**** Input data

(** In the jobs after the change, those for [u] are told apart from the others. *)
Lemma extended_live u new jobs jobs' v j :
  (forall j, j ∈ jobs -> ~ live_for u j) -> extended u new jobs jobs' -> j ∈ jobs' -> live_for v j ->
  (v <> u /\ j ∈ jobs) \/
  (v = u /\ new = building (jb_Args j) /\ forall j', j' ∈ jobs' -> live_for u j' -> j' = j).
Proof using Type.
  intros Hnone [-> |(id & a & max & -> & _ & Hb & Hu)] Hj Hl.
  - left. split; [|done]. intros ->. by destruct (Hnone j Hj).
  - apply elem_of_app in Hj as [Hj|[->|[]%elem_of_nil]%elem_of_cons].
    + left. split; [|done]. intros ->. by destruct (Hnone j Hj).
    + right. destruct Hl as [_ Hv]. cbn in Hv. split; [congruence|]. split; [done|].
      intros j' [Hj'|[->|[]%elem_of_nil]%elem_of_cons]%elem_of_app Hl'; [|done]. by destruct (Hnone j' Hj').
Qed.

Lemma extended_ids u new jobs jobs' : extended u new jobs jobs' -> NoDup (jb_ID <$> jobs) -> NoDup (jb_ID <$> jobs').
Proof using Type.
  intros [-> |(id & a & max & -> & Hf & _)] Hnd; [done|].
  rewrite fmap_app. apply list.NoDup_app. split; [done|]. split; [|apply NoDup_singleton].
  intros x (j & -> & Hjin)%list_elem_of_fmap [E|[]%elem_of_nil]%elem_of_cons. by apply (Hf j Hjin).
Qed.

Lemma thinned_one d jobs v j1 j2 : builds_ok d -> thinned d jobs ->
  j1 ∈ jobs -> j2 ∈ jobs -> live_for v j1 -> live_for v j2 -> jb_ID j1 = jb_ID j2.
Proof using Type.
  intros Hok (_ & _ & Ht) Hj1 Hj2 Hl1 Hl2.
  destruct (Ht v j1 Hj1 Hl1) as (k1 & Hk1 & Hlk1 & <- & _), (Ht v j2 Hj2 Hl2) as (k2 & Hk2 & Hlk2 & <- & _).
  by eapply (bo_one d Hok v).
Qed.
(* ===== verification/ImageFiles.v ===== *)
(** * The files of an image

    The worker unpacks the uploaded archive and fetches the files that are not in
    it.  Every file of the version is put in its place, whatever the archive
    holds. *)

From S2P Require Import Prelude GoStrings Endian CpDb CpFlavors CpSamples Authz Paths Versions Tar Builds BuildRuns.

#[local] Open Scope Z_scope.

Section placed.
Context {En : CpEnv} {JE : JobEnv}.

(** ** What is in a file *)

(** The contents that the last creation of the file at [path] was followed by;
    the log has the last event first. *)
Fixpoint written (path : string) (log : list string) : option string :=
  match log with
  | [] => None
  | d :: rest =>
      if String.eqb d ("Create " +:+ path) then None else
      match rest with
      | c :: _ => if String.eqb c ("Create " +:+ path) then Some d else written path rest
      | [] => None
      end
  end.

(** The contents of the last regular entry of an archive that leads to [path]. *)
Fixpoint archived (dest : string) (entries : list tar_entry) (path : string) : option string :=
  match entries with
  | [] => None
  | e :: entries =>
      match archived dest entries path with
      | Some data => Some data
      | None => if te_Regular e && String.eqb (Join dest (te_Name e)) path then Some (te_Data e) else None
      end
  end.

Lemma written_cons path log x d :
  x <> "Create " +:+ path -> written path log = Some d -> written path (x :: log) = Some d.
Proof using Type.
  intros Hx%String.eqb_neq. destruct log as [|c log]; [done|]. intros Hd. cbn [written].
  rewrite Hx. cbn [written] in Hd. destruct (String.eqb c ("Create " +:+ path)); [done|exact Hd].
Qed.

(** The file at [path] is left as it is. *)
Definition keeps_file {A} (path : string) (m : CpM A) : Prop :=
  forall s d, written path (cp_log s) = Some d -> written path (cp_log (m s).2) = Some d.

(** Events that are no creations. *)
Definition no_create (name : string) : Prop := forall path, name <> "Create " +:+ path.

Lemma no_create_prefix name : HasPrefix name "Create " = false -> no_create name.
Proof using Type.
  intros Hn path ->. rewrite (proj2 (HasPrefix_app _ _)) in Hn by eauto. done.
Qed.

Section keeps.
Context (path : string).

Lemma keeps_file_ret {A} (a : A) : keeps_file path (mret a).
Proof using Type. by intros s d. Qed.

Lemma keeps_file_raise {A} e : keeps_file path (raise (A := A) e).
Proof using Type. by intros s d. Qed.

Lemma keeps_file_bind {A B} (m : CpM A) (f : A -> CpM B) :
  keeps_file path m -> (forall a, keeps_file path (f a)) -> keeps_file path (m ≫= f).
Proof using Type.
  intros Hm Hf s d Hd. specialize (Hm s d Hd). unfold mbind, CpM_bind.
  destruct (m s) as [[e|a] s1]; [exact Hm|]. by apply Hf.
Qed.

Lemma keeps_file_sql {A} name (f : list string -> db -> (api_error + A) * db) :
  name <> "Create " +:+ path -> keeps_file path (sql name f).
Proof using Type.
  intros Hn s d Hd. unfold sql. destruct (cp_fault _); [|destruct (f _ _)]; by apply written_cons.
Qed.

Lemma keeps_file_doTX {A} (m : CpM A) : keeps_file path m -> keeps_file path (doTX m).
Proof using Type.
  intros Hm. do 2 (apply keeps_file_bind; [by apply keeps_file_sql, no_create_prefix|]; intros _).
  intros s d Hd. specialize (Hm s d Hd).
  destruct (m s) as [[e|a] s1]; cbv zeta; [|destruct (cp_fault _)];
    (apply written_cons; [by apply no_create_prefix|exact Hm]).
Qed.

Lemma keeps_file_InsertJob id st a : keeps_file path (InsertJob id st a).
Proof using Type.
  apply keeps_file_doTX, keeps_file_bind; [|intros _]; by apply keeps_file_sql, no_create_prefix.
Qed.

Lemma keeps_file_upload l : keeps_file path (upload l).
Proof using Type.
  induction l as [|h l IH]; [by apply keeps_file_sql, no_create_prefix|].
  apply keeps_file_bind; [by apply keeps_file_sql, no_create_prefix|]. by intros _.
Qed.

Lemma keeps_file_write path' data :
  path' <> path -> no_create data -> keeps_file path (write_file path' data).
Proof using Type.
  intros Hp Hd. apply keeps_file_bind; [by apply keeps_file_sql, no_create_prefix|intros _].
  apply keeps_file_bind; [|intros _; by apply keeps_file_sql]. apply keeps_file_sql.
  intros E. by apply (inj (String.append "Create ")) in E.
Qed.

Lemma keeps_file_untar dest l err : archived dest l path = None -> keeps_file path (untar_loop dest l err).
Proof using Type.
  induction l as [|e l IH]; cbn [untar_loop archived].
  { intros _. destruct err; [apply keeps_file_raise|apply keeps_file_ret]. }
  destruct (archived dest l path); [done|]. intros He. destruct (te_Regular e); [|by apply IH].
  apply keeps_file_bind.
  - apply keeps_file_write; [|by apply no_create_prefix]. intros Ep.
    by rewrite (proj2 (String.eqb_eq _ _) Ep) in He.
  - intros _. apply keeps_file_bind; [by apply IH|]. intros paths. apply keeps_file_ret.
Qed.

Lemma keeps_file_download dest l :
  (forall h, h ∈ l -> Join dest (h_Path h) <> path) -> keeps_file path (download dest l).
Proof using Type.
  induction l as [|h l IH]; intros Hl; [apply keeps_file_ret|]. apply keeps_file_bind.
  - apply keeps_file_write; [|by apply no_create_prefix]. apply Hl. left.
  - intros _. apply IH. intros h' Hh. apply Hl. by right.
Qed.
End keeps.

Lemma kept_file {A} path (m : CpM A) s r s' d :
  keeps_file path m -> m s = (r, s') -> written path (cp_log s) = Some d -> written path (cp_log s') = Some d.
Proof using Type. intros Hm E Hd. specialize (Hm s d Hd). by rewrite E in Hm. Qed.

(** *** What is written *)

Lemma ext_logged name s u s' : ext name s = (inr u, s') -> cp_log s' = name :: cp_log s.
Proof using Type. unfold ext, select, sql. destruct (cp_fault _); [done|]. by intros [= <- <-]. Qed.

Lemma write_written path data s u s' :
  no_create data -> write_file path data s = (inr u, s') -> written path (cp_log s') = Some data.
Proof using Type.
  intros Hd (u1 & s1 & _ & (u2 & s2 & E2%ext_logged & E3%ext_logged)%CpM_bind_inr)%CpM_bind_inr.
  rewrite E3, E2. cbn [written]. by rewrite (proj2 (String.eqb_neq _ _) (Hd path)), String.eqb_refl.
Qed.

Lemma untar_written dest l err : forall s paths s', untar_loop dest l err s = (inr paths, s') ->
  err = None /\ paths = targets dest l /\
  forall p d, archived dest l p = Some d -> written p (cp_log s') = Some ("Copy " +:+ d).
Proof using Type.
  induction l as [|e l IH]; intros s paths s'; cbn [untar_loop].
  - destruct err; [done|]. by intros [= <- <-].
  - unfold targets. destruct (te_Regular e) eqn:Er.
    + rewrite list.filter_cons_True, fmap_cons by done.
      intros (u & s1 & E1%write_written & (ps & s2 & E2 & E3)%CpM_bind_inr)%CpM_bind_inr;
        [|by apply no_create_prefix]. injection E3 as <- <-.
      destruct (IH _ _ _ E2) as (-> & -> & Hps). do 2 (split; [done|]). intros p d. cbn [archived].
      destruct (archived dest l p) as [d'|] eqn:Ea; [intros [= <-]; by apply Hps|].
      rewrite Er. cbn [andb]. destruct (String.eqb_spec (Join dest (te_Name e)) p) as [<-|]; [|done].
      intros [= <-]. by eapply kept_file; [apply keeps_file_untar|exact E2|].
    + rewrite list.filter_cons_False by by rewrite Er. intros E. destruct (IH _ _ _ E) as (-> & -> & Hps).
      do 2 (split; [done|]). intros p d. cbn [archived]. rewrite Er.
      destruct (archived dest l p) as [d'|] eqn:Ea; [|done]. intros [= <-]. by apply Hps.
Qed.

(** Where a fetched file comes from. *)
Definition fetched (h : Hash) : string := "WriteTo " +:+ CASKeyPrefix +:+ "/" +:+ h_Hash h.

Lemma download_written dest l : forall s u s',
  NoDup ((fun h => Join dest (h_Path h)) <$> l) -> download dest l s = (inr u, s') ->
  forall h, h ∈ l -> written (Join dest (h_Path h)) (cp_log s') = Some (fetched h).
Proof using Type.
  induction l as [|h0 l IH]; intros s u s' Hnd; cbn [download].
  - intros _ h ?%elem_of_nil. done.
  - rewrite fmap_cons in Hnd. apply list.NoDup_cons in Hnd as [Hni Hnd].
    intros (v & s1 & E1 & E2)%CpM_bind_inr. apply write_written in E1; [|by apply no_create_prefix].
    intros h [-> |Hh]%elem_of_cons; [|by eapply IH].
    eapply kept_file; [apply keeps_file_download|exact E2|exact E1].
    intros h Hh E. apply Hni. rewrite <-E. apply list_elem_of_fmap. eauto.
Qed.

Lemma archived_target dest l p : archived dest l p = None <-> p ∉ targets dest l.
Proof using Type.
  unfold targets. induction l as [|e l IH]; cbn [archived]; [by split; [intros _ ?%elem_of_nil|]|].
  destruct (te_Regular e) eqn:Er.
  - rewrite list.filter_cons_True, fmap_cons, not_elem_of_cons by done.
    destruct (archived dest l p) as [d|]; cbn [andb]; [by split; [|intros [_ ?%IH]]|].
    destruct (String.eqb_spec (Join dest (te_Name e)) p) as [<-|Hne]; [by split; [|intros []]|].
    split; [|done]. intros _. split; [congruence|by apply IH].
  - rewrite list.filter_cons_False by by rewrite Er. cbn [andb]. rewrite <-IH. by destruct (archived dest l p).
Qed.

(** A path that has the destination in front of a relative path is in it. *)
Lemma stripped t dest p : IsAbs t = true -> IsAbs p = false -> remove_first t dest = p -> t = dest +:+ p.
Proof using Type.
  intros Ht Hp E. destruct (HasPrefix t dest) eqn:Ed.
  - apply HasPrefix_app in Ed as [rest ->]. rewrite remove_first_prefix in E. by subst.
  - destruct t as [|c t]; [done|]. cbn [remove_first] in E. rewrite Ed in E. subst p.
    unfold IsAbs in *. cbn [HasPrefix] in *. congruence.
Qed.

Lemma Join_abs dest name : IsAbs dest = true -> IsAbs (Join dest name) = true.
Proof using Type. intros Ha. by rewrite Join_place. Qed.

(** The file [h] is in its place, with the contents of the last entry of the
    change set that leads there, or else with those of its hash. *)
Definition placed (D : list string) (entries : list tar_entry) (h : Hash) (s : cp) : Prop :=
  written (place D +:+ "/" +:+ h_Path h) (cp_log s) =
  Some match archived (place D) entries (place D +:+ "/" +:+ h_Path h) with
       | Some data => "Copy " +:+ data
       | None => fetched h
       end.

(** Every file of the version is in the change set or is fetched. *)
Lemma all_placed D all entries s err s1 paths u s2 u' s3 :
  D <> [] -> Forall proper D -> Forall (fun h => clean_name (h_Path h)) all -> NoDup (h_Path <$> all) ->
  untar_loop (place D) entries err s = (inr paths, s1) -> upload paths s1 = (inr u, s2) ->
  downloadMissing (place D) all paths s2 = (inr u', s3) ->
  forall h, h ∈ all -> placed D entries h s3.
Proof using Type.
  intros HD HDp Hall Hnd Hun Hup Hdl h Hh. apply untar_written in Hun as (_ & -> & Hcr).
  rewrite list.Forall_forall in Hall.
  assert (forall h, h ∈ all -> Join (place D) (h_Path h) = place D +:+ "/" +:+ h_Path h) as HJ.
  { intros h' Hh'. destruct (Hall h' Hh') as (names & Hn & Hnp & Ep). rewrite Ep. by apply Join_beneath. }
  assert (forall h', h' ∈ all -> Join (place D) (h_Path h') = place D +:+ "/" +:+ h_Path h -> h_Path h' = h_Path h)
    as Hinj by (intros h' Hh'; rewrite HJ by done; intros E; by apply (inj (String.append _)), (inj (String.append "/")) in E).
  unfold downloadMissing in Hdl. unfold placed. set (p := place D +:+ "/" +:+ h_Path h) in *.
  set (have := list_to_set ((fun t => remove_first t (place D +:+ "/")) <$> targets (place D) entries) : gset string).
  assert (h_Path h ∈ have <-> p ∈ targets (place D) entries) as Hhave.
  { unfold have. rewrite elem_of_list_to_set, list_elem_of_fmap. split.
    - intros (t & Et & Ht). assert (IsAbs t = true) as Hta.
      { unfold targets in Ht. apply list_elem_of_fmap in Ht as (e & -> & _). by apply Join_abs. }
      apply symmetry, stripped in Et; [|done|by apply clean_name_relative, Hall].
      rewrite append_assoc in Et. unfold p. by rewrite <-Et.
    - intros Ht. exists p. split; [|done]. unfold p. by rewrite <-append_assoc, remove_first_prefix. }
  destruct (archived (place D) entries p) as [data|] eqn:Ea.
  - eapply kept_file; [apply keeps_file_download|exact Hdl|].
    + intros h' [Hm Hh']%list_elem_of_filter E. apply Hm. change (h_Path h' ∈ have).
      rewrite (Hinj h' Hh' E). apply Hhave. destruct (decide (p ∈ targets (place D) entries)) as [|Hn]; [done|].
      apply archived_target in Hn. congruence.
    + eapply kept_file; [apply keeps_file_upload|exact Hup|]. by apply Hcr.
  - assert (h ∈ missing (place D) all (targets (place D) entries)) as Hm.
    { apply list_elem_of_filter. split; [|done]. change (h_Path h ∉ have). rewrite Hhave. by apply archived_target. }
    unfold p. rewrite <-HJ by done. eapply download_written; [|exact Hdl|exact Hm].
    assert (NoDup (h_Path <$> missing (place D) all (targets (place D) entries))) as Hnd'
      by (eapply sublist_NoDup; [|apply fmap_sublist, sublist_filter]; exact Hnd).
    rewrite (list_fmap_compose h_Path (Join (place D))). apply NoDup_fmap_2_strong; [|exact Hnd'].
    intros x y (h1 & -> & [_ H1]%list_elem_of_filter)%list_elem_of_fmap
      (h2 & -> & [_ H2]%list_elem_of_filter)%list_elem_of_fmap.
    rewrite !HJ by done. intros E. by apply (inj (String.append _)), (inj (String.append "/")) in E.
Qed.

Lemma read_db {A} (m : CpM A) s r s' : keeps_db m -> m s = (r, s') -> cp_db s' = cp_db s.
Proof using Type. intros Hm E. specialize (Hm s). by rewrite E in Hm. Qed.

Lemma keeps_file_rest path v st a :
  keeps_file path (ext "OpenRoot";; ext "SanitizeConfigs";; ext "AppendLayer";; ext "Push";; InsertJob v st a).
Proof using Type.
  do 4 (apply keeps_file_bind; [by apply keeps_file_sql, no_create_prefix|intros _]).
  apply keeps_file_InsertJob.
Qed.

End placed.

********

- [What to work on]: Out of the data above, transcribe exactly and only the lines starting with the line that has "intros Hnone [->" and going on through the line that has "match rest with", both included.

- [Output for this exercise]:
  intros Hnone [-> |(id & a & max & -> & _ & Hb & Hu)] Hj Hl.
  - left. split; [|done]. intros ->. by destruct (Hnone j Hj).
  - apply elem_of_app in Hj as [Hj|[->|[]%elem_of_nil]%elem_of_cons].
    + left. split; [|done]. intros ->. by destruct (Hnone j Hj).
    + right. destruct Hl as [_ Hv]. cbn in Hv. split; [congruence|]. split; [done|].
      intros j' [Hj'|[->|[]%elem_of_nil]%elem_of_cons]%elem_of_app Hl'; [|done]. by destruct (Hnone j' Hj').
Qed.

Lemma extended_ids u new jobs jobs' : extended u new jobs jobs' -> NoDup (jb_ID <$> jobs) -> NoDup (jb_ID <$> jobs').
Proof using Type.
  intros [-> |(id & a & max & -> & Hf & _)] Hnd; [done|].
  rewrite fmap_app. apply list.NoDup_app. split; [done|]. split; [|apply NoDup_singleton].
  intros x (j & -> & Hjin)%list_elem_of_fmap [E|[]%elem_of_nil]%elem_of_cons. by apply (Hf j Hjin).
Qed.

Lemma thinned_one d jobs v j1 j2 : builds_ok d -> thinned d jobs ->
  j1 ∈ jobs -> j2 ∈ jobs -> live_for v j1 -> live_for v j2 -> jb_ID j1 = jb_ID j2.
Proof using Type.
  intros Hok (_ & _ & Ht) Hj1 Hj2 Hl1 Hl2.
  destruct (Ht v j1 Hj1 Hl1) as (k1 & Hk1 & Hlk1 & <- & _), (Ht v j2 Hj2 Hl2) as (k2 & Hk2 & Hlk2 & <- & _).
  by eapply (bo_one d Hok v).
Qed.
(* ===== verification/ImageFiles.v ===== *)
(** * The files of an image

    The worker unpacks the uploaded archive and fetches the files that are not in
    it.  Every file of the version is put in its place, whatever the archive
    holds. *)

From S2P Require Import Prelude GoStrings Endian CpDb CpFlavors CpSamples Authz Paths Versions Tar Builds BuildRuns.

#[local] Open Scope Z_scope.

Section placed.
Context {En : CpEnv} {JE : JobEnv}.

(** ** What is in a file *)

(** The contents that the last creation of the file at [path] was followed by;
    the log has the last event first. *)
Fixpoint written (path : string) (log : list string) : option string :=
  match log with
  | [] => None
  | d :: rest =>
      if String.eqb d ("Create " +:+ path) then None else
      match rest with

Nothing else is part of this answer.